Un desesperado jefe policiaco

El Observatorio Nacional Ciudadano ofrece números negativos en cuanto a la incidencia de comisión de delitos a nivel nacional; la tendencia es hacia arriba, es lo que más preocupa.

Todos los indicadores son a la alza: el homicidio doloso, el secuestro, la extorsión, el robo en su diferentes modalidades; pero lo que más asusta son las anotaciones que el desarrollador del reporte realiza al respecto.

Con el reporte al mes de marzo se completa el primer trimestre de 2017, que de acuerdo con los números, es el más violento desde que hacen recuentos al respecto.

Al comenzar el año, el reporte de enero señalaba que había sido el de más homicidios. Luego, al tener las cifras de febrero se llegó a la conclusión de que se estaba ante el bimestre con más violencia del sexenio.

Así están las cosas en nuestro país, donde se aplican miles de millones de pesos a seguridad pública vía el FASP; al fortalecimiento de las instituciones encargadas de prevenir y combatir el delito mediante algo que sus siglas son Fortaseg.

También para tener mejores instituciones de procuración e impartición de justicia hay partidas anuales de muchos millones de pesos, lo cual evidentemente no está siendo bien aplicado o también puede ser que resulte insuficiente. ¿Con cuál hipótesis nos quedamos?

La página electrónica de noticias Animal Político ofrece a su vez un análisis de la información del Observatorio. En robo a negocios, el país tuvo su peor trimestre con un atraco cada 5 minutos, el peor desde que se tienen registros al respecto, 1997.

Dichos números caen de pie con lo declarado con Alejandro Beaven Magaña, quien señaló que en la zona hay una decena de delincuentes que andan impunes tras afectar el patrimonio de la sociedad.

El delegado de Seguridad Pública dijo que hay 10 delincuentes que han salido de la cárcel la misma cantidad de ocasiones que los han metido, por falta de denuncia y otras cosas.

Al jefe policiaco se le escucha desesperado en sus declaraciones, y cómo no.
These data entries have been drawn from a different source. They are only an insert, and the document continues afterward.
(** X4.  What the generator leaves alone.  A run of [main] changes no
    path other than its three output directories and the paths of the
    artifacts of the catalog; it removes nothing (a path that existed
    still exists); and a directory is still a directory afterwards: no
    artifact is written over a directory. *)
Theorem generator_frame (script_dir : Path) (st : fs) :
  let final := Generator.final_tree (Generator.main permits write_fault script_dir st) in
  (forall p, p ∉ output_dirs script_dir -> p ∉ fst <$> artifacts script_dir ->
             final !! p = st !! p)
  /\ (forall p, is_Some (st !! p) -> is_Some (final !! p))
  /\ (forall p, st !! p = Some Dir -> final !! p = Some Dir).
Proof.
  intros final. unfold final. rewrite final_tree_spec.
  pose proof (make_dirs_lookup script_dir st) as Hdirs.
  destruct (make_dirs permits script_dir st) as [t [e|]] eqn:Hm; cbn [fst] in Hdirs.
  - split; [|split].
    + intros p Hp _. destruct (Hdirs p) as [->|[? _]]; done.
    + intros p [n Hn]. destruct (Hdirs p) as [->|(_ & ? & _)]; [by eexists|congruence].
    + intros p Hp. destruct (Hdirs p) as [->|(_ & ? & _)]; [done|congruence].
  - split; [|split].
    + intros p Hp Ha. rewrite write_all_frame by (apply artifacts_NoDup || done).
      destruct (Hdirs p) as [->|[? _]]; done.
    + intros p [n Hn]. apply write_all_keeps; [apply artifacts_NoDup|].
      destruct (Hdirs p) as [->|(_ & ? & _)]; [by eexists|congruence].
    + intros p Hp. apply write_all_keeps_dir; [apply artifacts_NoDup|].
      destruct (Hdirs p) as [->|(_ & ? & _)]; [done|congruence].
Qed.
(** * Simulation course: projectile flight (lab01) and heat conduction (lab02)

    A shallow embedding of the two numerical engines of the repository and
    of the code around them:

    - [Projectile.simulate]   from [lab01/backend/main.go], the forward-Euler
      integrator of a projectile under gravity and quadratic drag, and
      [ProjectileHandler.simulateHandler], the HTTP handler in front of it;
    - [Heat.simulateHeatConduction] from the lab02 backend, the explicit
      finite-difference solver of the 1D heat equation, and the defaults of
      its WebSocket handler ([HeatHandler]);
    - [Heatmap], the colour scale of the lab02 frontend.

    Go's [float64] is IEEE 754 binary64 with round-to-nearest-even, which is
    exactly Rocq's primitive type [float]; every arithmetic operation of the
    sources is therefore written with the primitive operation of the same
    name.  (Go allows a compiler to fuse [x*y + z] into one rounding; the
    model rounds every operation separately, as the amd64 compiler does.)
    Go's [int] is taken to be 64 bits wide and is modelled by [Z] with
    the wrap-around written out where an overflow can happen.  Whether
    [make] obtains the memory it asks for is left to the runtime: it is a
    parameter of the solver, [allocates]. *)

From Stdlib Require Import ZArith List String Floats Lia Bool.
From Stdlib Require Uint63.
From stdpp Require Import base list.

Set Warnings "-inexact-float".

(** ** The part of Go the two programs rely on *)

Module Go.
Local Open Scope float_scope.

(** *** Outcome of a computation that may panic at run time *)

Inductive go (A : Type) : Type :=
  | Ret (a : A)
  | Panic.
Arguments Ret {A} a.
Arguments Panic {A}.

Definition bind {A B : Type} (m : go A) (k : A -> go B) : go B :=
  match m with
  | Ret a => k a
  | Panic => Panic
  end.

Notation "'let!' x ':=' m 'in' k" := (bind m (fun x => k))
  (at level 10, x name, m at level 100, k at level 200).

(** *** Integers *)

Definition min_int : Z := - 2 ^ 63.
Definition max_int : Z := 2 ^ 63 - 1.

(** Two's-complement wrap-around of the 64-bit [int]. *)
Definition wrap (z : Z) : Z := (z + 2 ^ 63) mod 2 ^ 64 - 2 ^ 63.

(** *** [float64] to integer *)

(** The exact value of a finite float, truncated toward zero. *)
Definition SFtrunc (x : spec_float) : option Z :=
  match x with
  | S754_zero _ => Some 0%Z
  | S754_finite s m e => Some (cond_Zopp s (Z.shiftl (Zpos m) e))
  | S754_infinity _ | S754_nan => None
  end.

(** The exact value of a finite float, rounded toward minus infinity. *)
Definition SFfloor (x : spec_float) : option Z :=
  match x with
  | S754_zero _ => Some 0%Z
  | S754_finite false m e => Some (Z.shiftl (Zpos m) e)
  | S754_finite true m e => Some (- Z.shiftl (Zpos m) e - (if Z.shiftl (Z.shiftl (Zpos m) e) (- e) =? Zpos m then 0 else 1))%Z
  | S754_infinity _ | S754_nan => None
  end.

Section Conversion.
(** The conversion [int(f)] of a [float64] truncates toward zero.  When the
    value does not fit (or is NaN) the conversion still succeeds, with a
    result that the language leaves to the implementation: [int_oob]. *)
Variable int_oob : float -> Z.

Definition int_of_float64 (f : float) : Z :=
  match SFtrunc (Prim2SF f) with
  | Some z => if (min_int <=? z)%Z && (z <=? max_int)%Z then z else int_oob f
  | None => int_oob f
  end.
End Conversion.

(** What amd64 gives for a conversion out of range (the "integer indefinite"
    value of CVTTSD2SQ). *)
Definition int_oob_amd64 (_ : float) : Z := min_int.

(** *** [math.Ceil] *)

Definition float_of_Z (z : Z) : float := of_uint63 (Uint63.of_Z z).

(** Least integral value not below [x]; zeros, infinities and NaN are returned
    as they are, and so is every float without fractional bits.  A negative
    value above -1 gives -0. *)
Definition Ceil (x : float) : float :=
  match Prim2SF x with
  | S754_finite s m (Zneg k) =>
      let q := Z.shiftr (Zpos m) (Zpos k) in
      if s then (if (q =? 0)%Z then neg_zero else - float_of_Z q)
      else if (Z.shiftl q (Zpos k) =? Zpos m)%Z then float_of_Z q
           else float_of_Z (q + 1)
  | _ => x
  end.

(** [math.Pi] as a [float64]. *)
Definition Pi : float := 3.141592653589793.

(** *** Slices of [float64] *)

Section Allocation.
(** [make([]float64, n)] panics on a negative length, and also when the
    runtime does not provide a slice of that length (a length out of range,
    or no memory left): [allocates n] says whether it does. *)
Variable allocates : Z -> bool.

Definition make (n : Z) : go (list float) :=
  if (n <? 0)%Z then Panic
  else if allocates n then Ret (replicate (Z.to_nat n) 0)
  else Panic.
End Allocation.

(** On amd64 a slice of more than [2^48] bytes is out of range; below that
    the examples take the memory to be there. *)
Definition allocates_amd64 (n : Z) : bool := (n * 8 <=? 2 ^ 48)%Z.

Definition len (s : list float) : Z := Z.of_nat (length s).

Definition index (s : list float) (i : Z) : go float :=
  if (i <? 0)%Z then Panic
  else match s !! Z.to_nat i with
       | Some v => Ret v
       | None => Panic
       end.

Definition store (s : list float) (i : Z) (v : float) : go (list float) :=
  if (0 <=? i)%Z && (i <? len s)%Z then Ret (<[Z.to_nat i := v]> s) else Panic.

(** [copy(dst, src)] overwrites the first [min(len dst, len src)] cells. *)
Definition copy (dst src : list float) : list float :=
  take (length dst) src ++ drop (length src) dst.

(** A float that is a number. *)
Definition not_nan (x : float) : Prop := Prim2SF x <> S754_nan.

End Go.

(** ** lab01: the projectile integrator ([lab01/backend/main.go]) *)

Module Projectile.
Import Go.
Local Open Scope float_scope.

(** The physical constants.  They are untyped constants in the source, so the
    compiler folds [0.5 * rho * Cd * area] exactly (to 0.00287875) and only
    then rounds it to a [float64]: [drag_factor]. *)
Definition g : float := 9.81.
Definition mass : float := 1.0.
Definition drag_factor : float := 0.00287875.

Record Point := mkPoint {
  X : float;
  Y : float;
  V : float;
  T : float
}.

Record SimulationRequest := mkRequest {
  V0 : float;
  Angle : float;
  H0 : float;
  Dt : float
}.

Record SimulationResponse := mkResponse {
  Trajectory : list Point;
  Range : float;
  MaxHeight : float;
  FinalVelocity : float;
  TimeOfFlight : float;
  SimulationSteps : Z
}.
Tiene poca gente y patrullas, pero lo tardado de la procuración de Justicia –que es lo que desalienta a la sociedad para no denunciar- echa a los ladrones a la calle, es un cuento de no terminar.

Por cierto, la Mesa de Seguridad y Justicia de la Zona Sur, ahora dirigida por la doctora Bertha Salinas, pide a la administración estatal mil policías al terminar el año. ¿Qué hace falta para cumplir: interesados, dinero o voluntad? ¿Cumplirá el gobierno?